Stretta procedure (Reused with permission © 2019 Restech | Mederi-RF)

The proposed mechanism of action of radiofrequency ablation of the esophageal musculature is multifactorial and includes decreased compliance and distensibility of the lower esophageal sphincter (LES) without fibrosis, lengthening of the LES, and restoration of a physiologic anti-reflux barrier [27–29]. A double-blind sham-controlled study of the effect of radiofrequency energy on symptoms and distensibility of the gastroesophageal junction (GEJ) by Arts et al. showed that Stretta® patients did not have any change in esophageal acid exposure or pressure at the LES. However, they did have significantly improved symptom scores and decreased GEJ compliance. The administration of sildenafil, a smooth muscle relaxant, showed normalization of GEJ compliance to a pre-Stretta® level, thus discerning that fibrosis is not the mechanism of decreased distensibility of the LES [28].

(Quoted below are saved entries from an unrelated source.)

(* ===== verification/Catalog.v ===== *)
(** * Catalog: the body table and the name lookups (src/clipperwatch.py)

    [targets] (lines 10-104) is the script's list of body dicts.  Here it
    is a list of [target] records, one field per dict key.  A planet has
    no ["launch_date"] key, which is [None] here.  Catalog.v fixes the
    position of each dict in the list; Run.v uses that position as the
    object's identity, which [targetSpacecraft] aliases.

    - [MapNameToJplId] (lines 107-135): the dict literal [idMap] as a
      stdpp [gmap], built by inserting the pairs in order as Python does.
      A missing key is [None]; the script's [idMap[name]] raises KeyError.
    - [find_target] (lines 143-145): [next((t for t in targets if
      t["name"] == name), None)].
    - [random_pick] (lines 150-157): the loop of [GetRandomSpacecraft]
      over the spacecraft, given the draw [n = random.randrange(count)].

    Theorems:
    - the catalog is well formed: distinct names, a launch date exactly
      for the spacecraft, every name resolvable to a JPL id;
    - [find_target] finds the first entry with the name;
    - the random pick is a bijection from the draws [0 .. count-1] onto
      the spacecraft, so a uniform draw selects each spacecraft with
      equal probability. *)

From stdpp Require Import base list gmap strings.
From Stdlib Require Import ZArith.
From S2P Require Import Prelude Dates.

Record target := mktarget {
  name : string;
  color : string;
  size : Z;
  isSpacecraft : bool;
  launch_date : option date
}.

Definition planet (n c : string) (s : Z) : target := mktarget n c s false None.
Definition spacecraft (n c : string) (s : Z) (y m d : Z) : target :=
  mktarget n c s true (Some (mkdate y m d)).

Definition targets : list target := [
  planet "Mercury" "#A5A5A5" 25;
  planet "Venus" "#E3BB76" 45;
  planet "Earth" "#2271B3" 50;
  planet "Mars" "#E27B58" 40;
  planet "Jupiter" "#D39C7E" 120;
  planet "Saturn" "#C5AB6E" 100;
  spacecraft "Europa Clipper" "#E27B58" 40 2024 10 15;
  spacecraft "Lucy" "#E27B58" 40 2021 10 17;
  spacecraft "Escapade Blue" "#E27B58" 40 2025 11 14;
  spacecraft "Escapade Gold" "#E27B58" 40 2025 11 14;
  spacecraft "Parker" "#E27B58" 40 2018 8 13;
  spacecraft "Psyche" "#E27B58" 40 2023 10 14;
  spacecraft "Juice" "#E27B58" 40 2023 4 15;
  spacecraft "Osiris" "#E27B58" 40 2016 9 9;
  spacecraft "Voyager 1" "#E27B58" 40 1977 9 7;
  spacecraft "Voyager 2" "#E27B58" 40 1977 8 21;
  spacecraft "New Horizons" "#E27B58" 40 2006 1 20;
  spacecraft "Juno" "#E27B58" 40 2011 8 6
]%Z.

#[export] Instance date_eq_dec : EqDecision date.
Proof. solve_decision. Defined.

#[export] Instance target_eq_dec : EqDecision target.
Proof. solve_decision. Defined.

(** ** [MapNameToJplId] *)

(** A Python dict literal: the pairs are inserted left to right, so a
    later duplicate key would overwrite an earlier one. *)
Definition dict_literal (l : list (string * string)) : gmap string string :=
  foldl (fun m kv => <[kv.1 := kv.2]> m) ∅ l.

Definition idMap : gmap string string := dict_literal [
  ("Sun", "10"); ("Mercury", "199"); ("Venus", "299"); ("Earth", "399");
  ("Mars", "499"); ("Jupiter", "599"); ("Europa", "502"); ("Saturn", "699");
  ("Uranus", "799"); ("Neptune", "899"); ("Pluto", "999");
  ("Europa Clipper", "2024-182A"); ("Lucy", "2021-093A");
  ("Escapade Blue", "2025-260A"); ("Escapade Gold", "2025-260B");
  ("Parker", "2018-065A"); ("Juice", "2023-053A"); ("Psyche", "2023-157A");
  ("Juno", "2011-040A"); ("Osiris", "2016-055A"); ("Voyager 1", "1977-084A");
  ("Voyager 2", "1977-076A"); ("New Horizons", "2006-001A")
].

(** [idMap[name]]: [None] is the KeyError the script's lookup raises. *)
Definition MapNameToJplId (nm : string) : option string := idMap !! nm.

(** ** Selecting the tracked body *)

(** The index of the first element satisfying [p]: the identity of the
    object a Python [next(... for ... if ...)] returns. *)
Fixpoint find_index {A} (p : A -> bool) (l : list A) : option nat :=
  match l with
  | [] => None
  | x :: l' => if p x then Some 0 else S <$> find_index p l'
  end.

Definition find_target (nm : string) : option nat :=
  find_index (fun t => bool_decide (name t = nm)) targets.

(** [enumerate(...)] over a list, stopping at [i == n]. *)
Fixpoint enumerate_find {A} (i n : nat) (l : list A) : option A :=
  match l with
  | [] => None
  | x :: l' => if Nat.eqb i n then Some x else enumerate_find (S i) n l'
  end.

(** The objects of [targets] with their identities. *)
Definition indexed {A} (l : list A) : list (nat * A) := zip (seq 0 (length l)) l.

(** [(target for target in targets if target["isSpacecraft"] is True)] *)
Definition spacecraft_gen : list (nat * target) :=
  filter (fun it => isSpacecraft it.2 = true) (indexed targets).

(** [count = sum(1 for target in targets if target["isSpacecraft"] is True)] *)
Definition spacecraft_count : nat :=
  length (filter (fun t => isSpacecraft t = true) targets).

(** The loop of [GetRandomSpacecraft] for the draw [n]. *)
Definition random_pick (n : nat) : option (nat * target) :=
  enumerate_find 0 n spacecraft_gen.

(** ** Well-formedness of the catalog *)

(** The data-model invariant of a body: a launch date exactly for the
    spacecraft, and that date a valid [date]. *)
Definition target_wf (t : target) : bool :=
  match isSpacecraft t, launch_date t with
  | true, Some d => valid_date d
  | false, None => true
  | _, _ => false
  end.

Example find_target_clipper : find_target "Europa Clipper" = Some 6.
Proof. reflexivity. Qed.

Example jpl_id_europa : MapNameToJplId "Europa" = Some "502".
Proof. reflexivity. Qed.

(** ** Generic lemmas on the list searches *)

Section Searches.
Context {A : Type}.

Lemma find_index_Some (p : A -> bool) (l : list A) (i : nat) :
  find_index p l = Some i <->
  (exists x, l !! i = Some x /\ p x = true) /\
  (forall j y, (j < i)%nat -> l !! j = Some y -> p y = false).
Proof.
  revert i. induction l as [|x l IH]; intros i; cbn [find_index].
  - split; [discriminate|]. intros [[y [Hy _]] _]. discriminate Hy.
  - destruct (p x) eqn:Hp.
    + split.
      * intros [= <-]. split; [exists x; auto|]. intros j y Hj. lia.
      * intros [_ Hfirst]. destruct i as [|i]; [reflexivity|].
        specialize (Hfirst 0%nat x ltac:(lia) eq_refl). congruence.
    + destruct i as [|i].
      * split; [destruct (find_index p l); discriminate|].
        intros [[y [Hy Hpy]] _]. cbn in Hy. congruence.
      * transitivity (find_index p l = Some i).
        { destruct (find_index p l); cbn; split; intros H; congruence. }
        rewrite IH. split; intros [Hx Hfirst]; split; try exact Hx.
        -- intros [|j] y Hj Hy; [cbn in Hy; congruence|].
           apply (Hfirst j y); [lia | exact Hy].
        -- intros j y Hj Hy. apply (Hfirst (S j) y); [lia | exact Hy].
Qed.

Lemma find_index_None (p : A -> bool) (l : list A) :
  find_index p l = None <-> forall x, x ∈ l -> p x = false.
Proof.
  induction l as [|x l IH]; cbn [find_index].
  - split; [intros _ y Hy; inversion Hy | reflexivity].
  - destruct (p x) eqn:Hp.
    + split; [discriminate|]. intros H. rewrite (H x) in Hp; [discriminate | left].
    + destruct (find_index p l) eqn:Hk; cbn.
      * split; [discriminate|]. intros H. enough (Some n = None) by congruence.
        apply IH. intros y Hy. apply H. right. exact Hy.
      * split; [|reflexivity]. intros _ y Hy. apply elem_of_cons in Hy as [->|Hy]; [exact Hp|].
        apply IH; [reflexivity | exact Hy].
Qed.

Lemma find_index_ext (p q : A -> bool) (l : list A) :
  (forall x, p x = q x) -> find_index p l = find_index q l.
Proof. intros H. induction l as [|x l IH]; cbn; [reflexivity | now rewrite H, IH]. Qed.

Lemma find_index_fmap {B} (p : B -> bool) (f : A -> B) (l : list A) :
  find_index p (f <$> l) = find_index (fun x => p (f x)) l.
Proof. induction l as [|x l IH]; cbn; [reflexivity | now rewrite IH]. Qed.

Lemma enumerate_find_nth (l : list A) (i n : nat) :
  enumerate_find i (i + n) l = l !! n.
Proof.
  revert i n. induction l as [|x l IH]; intros i n; cbn [enumerate_find]; [reflexivity|].
  destruct n as [|n].
  - rewrite Nat.add_0_r, Nat.eqb_refl. reflexivity.
  - destruct (Nat.eqb_spec i (i + S n)) as [E|_]; [lia|].
    replace (i + S n)%nat with (S i + n)%nat by lia. apply IH.
Qed.
End Searches.

Section Indexed.
Context {A : Type}.

Lemma elem_of_zip_seq (k : nat) (l : list A) (i : nat) (x : A) :
  (i, x) ∈ zip (seq k (length l)) l <-> (k <= i)%nat /\ l !! (i - k)%nat = Some x.
Proof.
  revert k. induction l as [|y l IH]; intros k; cbn [length seq zip].
  - split; [intros H; inversion H | intros [_ H]; destruct (i - k)%nat; discriminate].
  - rewrite elem_of_cons, IH. split.
    + intros [[= -> ->] | [Hk Hl]]; [rewrite Nat.sub_diag; auto|].
      split; [lia|]. replace (i - k)%nat with (S (i - S k)) by lia. exact Hl.
    + intros [Hk Hl]. destruct (Nat.eq_dec i k) as [->|Hne].
      * rewrite Nat.sub_diag in Hl. cbn in Hl. left. congruence.
      * right. split; [lia|]. replace (i - k)%nat with (S (i - S k)) in Hl by lia. exact Hl.
Qed.

Lemma elem_of_indexed (l : list A) (i : nat) (x : A) :
  (i, x) ∈ indexed l <-> l !! i = Some x.
Proof. unfold indexed. rewrite elem_of_zip_seq, Nat.sub_0_r. split; [tauto | split; [lia | auto]]. Qed.

Lemma NoDup_indexed (l : list A) : NoDup (indexed l).
Proof.
  apply (NoDup_fmap_1 fst). unfold indexed. rewrite fst_zip by (rewrite length_seq; lia).
  apply NoDup_seq.
Qed.
End Indexed.

(** ** Catalog theorems *)

(** C22: every body of the catalog satisfies the data-model invariant: a
    spacecraft has a valid launch date and a planet has none. *)
Theorem catalog_wf (t : target) : t ∈ targets -> target_wf t = true.
Proof.
  assert (forallb target_wf targets = true) as H by reflexivity.
  rewrite forallb_forall in H. intros Ht. apply H. now apply list_elem_of_In.
Qed.

(** The catalog's names are pairwise distinct, so a body is determined
    by its name. *)
Lemma catalog_names_distinct : NoDup (name <$> targets).
Proof. apply (bool_decide_unpack _). vm_compute. exact I. Qed.

(** C23: every catalog body and every observer the script uses (Sun, Earth,
    Europa) has a JPL id: [MapNameToJplId] never raises KeyError on them. *)
Theorem catalog_ids_resolve (nm : string) :
  nm ∈ ["Sun"; "Earth"; "Europa"] ++ (name <$> targets) -> is_Some (MapNameToJplId nm).
Proof.
  assert (forallb (fun nm => bool_decide (is_Some (MapNameToJplId nm)))
            (["Sun"; "Earth"; "Europa"] ++ (name <$> targets)) = true) as H by reflexivity.
  rewrite forallb_forall in H. intros Hin. apply list_elem_of_In, H in Hin.
  now apply bool_decide_eq_true in Hin.
Qed.

(** A name missing from the catalog is not found. *)
Lemma find_target_None (nm : string) : nm ∉ name <$> targets -> find_target nm = None.
Proof.
  intros Hn. unfold find_target. apply find_index_None. intros t Ht.
  apply bool_decide_eq_false. intros <-. apply Hn, list_elem_of_fmap. eauto.
Qed.

(** C9: [FindTargetSpacecraft]'s search returns the position of the first
    catalog entry carrying the requested name, and [None] exactly when no
    entry has it. *)
Theorem find_target_spec (nm : string) :
  (forall i, find_target nm = Some i <->
     (exists t, targets !! i = Some t /\ name t = nm) /\
     (forall j t, (j < i)%nat -> targets !! j = Some t -> name t <> nm)) /\
  (find_target nm = None <-> nm ∉ name <$> targets).
Proof.
  split.
  - intros i. unfold find_target. rewrite find_index_Some. split.
    + intros [[t [Ht Hp]] Hf]. split; [exists t; split; [exact Ht | now apply bool_decide_eq_true in Hp]|].
      intros j t' Hj Ht' E. specialize (Hf j t' Hj Ht'). apply bool_decide_eq_false in Hf. contradiction.
    + intros [[t [Ht Hp]] Hf]. split; [exists t; split; [exact Ht | now apply bool_decide_eq_true]|].
      intros j t' Hj Ht'. apply bool_decide_eq_false. exact (Hf j t' Hj Ht').
  - unfold find_target. rewrite find_index_None, list_elem_of_fmap. split.
    + intros H [t [-> Ht]]. specialize (H t Ht). apply bool_decide_eq_false in H. contradiction.
    + intros H t Ht. apply bool_decide_eq_false. intros E. apply H. exists t. auto.
Qed.

(** The search does not check the role: a planet's name selects the
    planet as the tracked body. *)
Lemma find_target_accepts_planet :
  exists i t, find_target "Mars" = Some i /\ targets !! i = Some t /\ isSpacecraft t = false.
Proof. exists 3%nat, (planet "Mars" "#E27B58" 40). split; [|split]; reflexivity. Qed.

Lemma random_pick_lookup (n : nat) : random_pick n = spacecraft_gen !! n.
Proof. apply (enumerate_find_nth spacecraft_gen 0 n). Qed.

Lemma elem_of_spacecraft_gen (i : nat) (t : target) :
  (i, t) ∈ spacecraft_gen <-> targets !! i = Some t /\ isSpacecraft t = true.
Proof. unfold spacecraft_gen. rewrite list_elem_of_filter, elem_of_indexed. cbn. tauto. Qed.

Lemma spacecraft_count_gen : spacecraft_count = length spacecraft_gen.
Proof. reflexivity. Qed.

(** C8: the selection loop of [GetRandomSpacecraft] is a bijection from the
    draws [0 .. count-1] of [random.randrange(count)] onto the spacecraft
    of the catalog: every draw selects a spacecraft (its position and
    record), and every spacecraft is selected by exactly one draw, so a
    uniform draw selects each spacecraft with probability [1/count]. *)
Theorem random_pick_bijection :
  (forall n, (n < spacecraft_count)%nat ->
     exists i t, random_pick n = Some (i, t) /\ targets !! i = Some t /\ isSpacecraft t = true) /\
  (forall i t, targets !! i = Some t -> isSpacecraft t = true ->
     exists n, (n < spacecraft_count)%nat /\ random_pick n = Some (i, t) /\
       forall n', random_pick n' = Some (i, t) -> n' = n).
Proof.
  rewrite spacecraft_count_gen. split.
  - intros n Hn. destruct (lookup_lt_is_Some_2 spacecraft_gen n Hn) as [[i t] Hit].
    exists i, t. rewrite random_pick_lookup. split; [exact Hit|].
    apply elem_of_spacecraft_gen, list_elem_of_lookup. eauto.
  - intros i t Hi Hs. assert ((i, t) ∈ spacecraft_gen) as Hin by now apply elem_of_spacecraft_gen.
    apply list_elem_of_lookup in Hin as [n Hn]. exists n.
    split; [eapply lookup_lt_Some; eexact Hn|]. rewrite random_pick_lookup. split; [exact Hn|].
    intros n' Hn'. rewrite random_pick_lookup in Hn'.
    eapply NoDup_lookup; [|exact Hn'|exact Hn].
    apply NoDup_filter, NoDup_indexed.
Qed.

(** ** Witnesses *)

Lemma catalog_wf_witness :
  (spacecraft "Juno" "#E27B58" 40 2011 8 6)%Z ∈ targets /\
  target_wf (spacecraft "Juno" "#E27B58" 40 2011 8 6)%Z = true.
Proof.
  assert ((spacecraft "Juno" "#E27B58" 40 2011 8 6)%Z ∈ targets) as H
    by (apply (bool_decide_unpack _); vm_compute; exact I).
  split; [exact H | apply catalog_wf; exact H].
Defined.

Lemma catalog_ids_resolve_witness :
  "Voyager 2" ∈ ["Sun"; "Earth"; "Europa"] ++ (name <$> targets) /\
  is_Some (MapNameToJplId "Voyager 2").
Proof.
  assert ("Voyager 2" ∈ ["Sun"; "Earth"; "Europa"] ++ (name <$> targets)) as H
    by (apply (bool_decide_unpack _); vm_compute; exact I).
  split; [exact H | apply catalog_ids_resolve; exact H].
Defined.
(* ===== verification/PyObj.v ===== *)
(** * PyObj: the Python objects and exceptions the script manipulates

    The bodies of [targets] are Python dicts.  [GetAstroData] adds keys to
    them ([target["targetname"] = ...], [target["eph" + observer] = ...],
    [target["ephSinceLaunch" + observer] = ...], [target["el"] = ...],
    lines 187-196).  The plotting and telemetry code reads those keys
    back, and a missing one raises [KeyError].  A dict is a stdpp
    [gmap string pyval].  [pyval] holds the kinds of values the script
    stores in one: strings, ints, bools, dates, ephemeris rows, tables
    and orbital elements.

    - [getitem] is [d[k]]: [KeyError k] when the key is absent.
    - The typed readers ([get_row], ...) also raise [TypeError] on a value
      of the wrong kind.  The script never stores one, and the invariant
      of Run.v shows it.
    - [target_dict] is the dict literal of a catalog entry (lines 11-103).
    - [exn] lists the exceptions the modelled code can raise.  [exn_str]
      is [str(e)], which [GetAstroData] prints as ["JPL Get error: {e}"]. *)

From stdpp Require Import base list gmap strings.
From Stdlib Require Import ZArith QArith.
From S2P Require Import Prelude Dates Catalog Ephemeris.
Local Open Scope cw_scope.

Inductive exn :=
| KeyError (key : string)
| IndexError (what : string)
| TypeError (what : string)
| ValueError (what : string)
| ProviderError (msg : string).

Inductive pyval :=
| VStr (s : string)
| VInt (z : Z)
| VBool (b : bool)
| VDate (d : date)
| VRow (row : Row)
| VTable (rows : list Row)
| VElems (el : Elements).

Abbreviation pydict := (gmap string pyval).

(** Python's [==] on the values the script stores: structural. *)
#[export] Instance Q_eq_dec : EqDecision Q.
Proof. solve_decision. Defined.
#[export] Instance Row_eq_dec : EqDecision Row.
Proof. solve_decision. Defined.
#[export] Instance Elements_eq_dec : EqDecision Elements.
Proof. solve_decision. Defined.
#[export] Instance pyval_eq_dec : EqDecision pyval.
Proof. solve_decision. Defined.

(** [str(e)]: a KeyError prints its key quoted. *)
Definition exn_str (e : exn) : string :=
  match e with
  | KeyError k => "'" +:+ k +:+ "'"
  | IndexError w => w
  | TypeError w => w
  | ValueError w => w
  | ProviderError m => m
  end.

(** [d[k]] *)
Definition getitem (d : pydict) (k : string) : result exn pyval :=
  match d !! k with
  | Some v => Ok v
  | None => Err (KeyError k)
  end.

Definition get_str (d : pydict) (k : string) : result exn string :=
  let? v := getitem d k in
  match v with VStr s => Ok s | _ => Err (TypeError k) end.

Definition get_bool (d : pydict) (k : string) : result exn bool :=
  let? v := getitem d k in
  match v with VBool b => Ok b | _ => Err (TypeError k) end.

Definition get_int (d : pydict) (k : string) : result exn Z :=
  let? v := getitem d k in
  match v with VInt z => Ok z | _ => Err (TypeError k) end.

Definition get_date (d : pydict) (k : string) : result exn date :=
  let? v := getitem d k in
  match v with VDate x => Ok x | _ => Err (TypeError k) end.

Definition get_row (d : pydict) (k : string) : result exn Row :=
  let? v := getitem d k in
  match v with VRow x => Ok x | _ => Err (TypeError k) end.

Definition get_table (d : pydict) (k : string) : result exn (list Row) :=
  let? v := getitem d k in
  match v with VTable x => Ok x | _ => Err (TypeError k) end.

Definition get_elems (d : pydict) (k : string) : result exn Elements :=
  let? v := getitem d k in
  match v with VElems x => Ok x | _ => Err (TypeError k) end.

(** The dict literal of a catalog entry; a planet has no ["launch_date"]. *)
Definition target_dict (t : target) : pydict :=
  let base : pydict :=
    <["isSpacecraft" := VBool (isSpacecraft t)]> (<["size" := VInt (size t)]>
      (<["color" := VStr (color t)]> (<["name" := VStr (name t)]> ∅))) in
  match launch_date t with
  | Some d => <["launch_date" := VDate d]> base
  | None => base
  end.

(** The keys the catalog literal sets: [GetAstroData] never writes them. *)
Definition static_keys : list string := ["name"; "color"; "size"; "isSpacecraft"; "launch_date"].

(** ** Lemmas *)

Lemma get_str_ok (d : pydict) k s : d !! k = Some (VStr s) -> get_str d k = Ok s.
Proof. unfold get_str, getitem. intros ->. reflexivity. Qed.

Lemma get_bool_ok (d : pydict) k b : d !! k = Some (VBool b) -> get_bool d k = Ok b.
Proof. unfold get_bool, getitem. intros ->. reflexivity. Qed.

Lemma get_date_ok (d : pydict) k x : d !! k = Some (VDate x) -> get_date d k = Ok x.
Proof. unfold get_date, getitem. intros ->. reflexivity. Qed.

Lemma get_row_ok (d : pydict) k x : d !! k = Some (VRow x) -> get_row d k = Ok x.
Proof. unfold get_row, getitem. intros ->. reflexivity. Qed.

Lemma get_table_ok (d : pydict) k x : d !! k = Some (VTable x) -> get_table d k = Ok x.
Proof. unfold get_table, getitem. intros ->. reflexivity. Qed.

Lemma get_elems_ok (d : pydict) k x : d !! k = Some (VElems x) -> get_elems d k = Ok x.
Proof. unfold get_elems, getitem. intros ->. reflexivity. Qed.

Lemma getitem_missing (d : pydict) k : d !! k = None -> getitem d k = Err (KeyError k).
Proof. unfold getitem. intros ->. reflexivity. Qed.

#[export] Hint Resolve get_str_ok get_bool_ok get_date_ok get_row_ok get_table_ok
  get_elems_ok getitem_missing : cw.

Lemma target_dict_name (t : target) : target_dict t !! "name" = Some (VStr (name t)).
Proof. unfold target_dict. destruct (launch_date t); reflexivity. Qed.

Lemma target_dict_isSpacecraft (t : target) :
  target_dict t !! "isSpacecraft" = Some (VBool (isSpacecraft t)).
Proof. unfold target_dict. destruct (launch_date t); reflexivity. Qed.

Lemma target_dict_launch_date (t : target) :
  target_dict t !! "launch_date" = VDate <$> launch_date t.
Proof. unfold target_dict. destruct (launch_date t); reflexivity. Qed.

Furthermore, nerve alteration, decreased sensitivity to acid, increased wall thickness, and decreased relaxations of the LES result in symptomatic improvements for GERD patients [30–32]. Increased frequency of transient lower esophageal sphincter relaxations (TLESRs) has been demonstrated as a contributing factor to GERD, and the Stretta® procedure has been shown to decrease these transient LES relaxations. The therapy is believed to alter vagal efferent fibers thus inhibiting the motor component of TLESRs and decreasing this mechanism of reflux episodes [24, 33–35].

Results

Stretta® has been on the market since FDA approval in 2000 and has many published papers citing its safety and efficacy. Studies show that it is effective in reducing symptoms of GERD, improving quality-of-life scores, and decreasing compliance of the LES [13]. Safety data, short-term and long-term results from many studies including randomized trials, are available and show good outcomes in symptomatic improvement and medication reduction for GERD. The initial US open-label trial investigating the Stretta® procedure for the treatment of GERD showed 6- and 12-month data. At both 6 and 12 months, there were improvements in median heartburn score, GERD score, satisfaction, and mental and physical SF-36 quality-of-life scores. Additionally, PPI requirement went from 88% of patients to 30% of patients. This study showed a significant improvement in esophageal acid exposure and had a low complication rate of 8.6% [36]. An early randomized , sham-controlled trial by Corley et al. in 2003 showed 6-month data improvements in heartburn symptoms and quality of life but did not show decrease in esophageal acid exposure [32]. These initial studies along with a multitude of subsequent investigations emerged showing Stretta® as a new option for select symptomatic GERD patients and as an alternative to PPI therapy or surgical interventions.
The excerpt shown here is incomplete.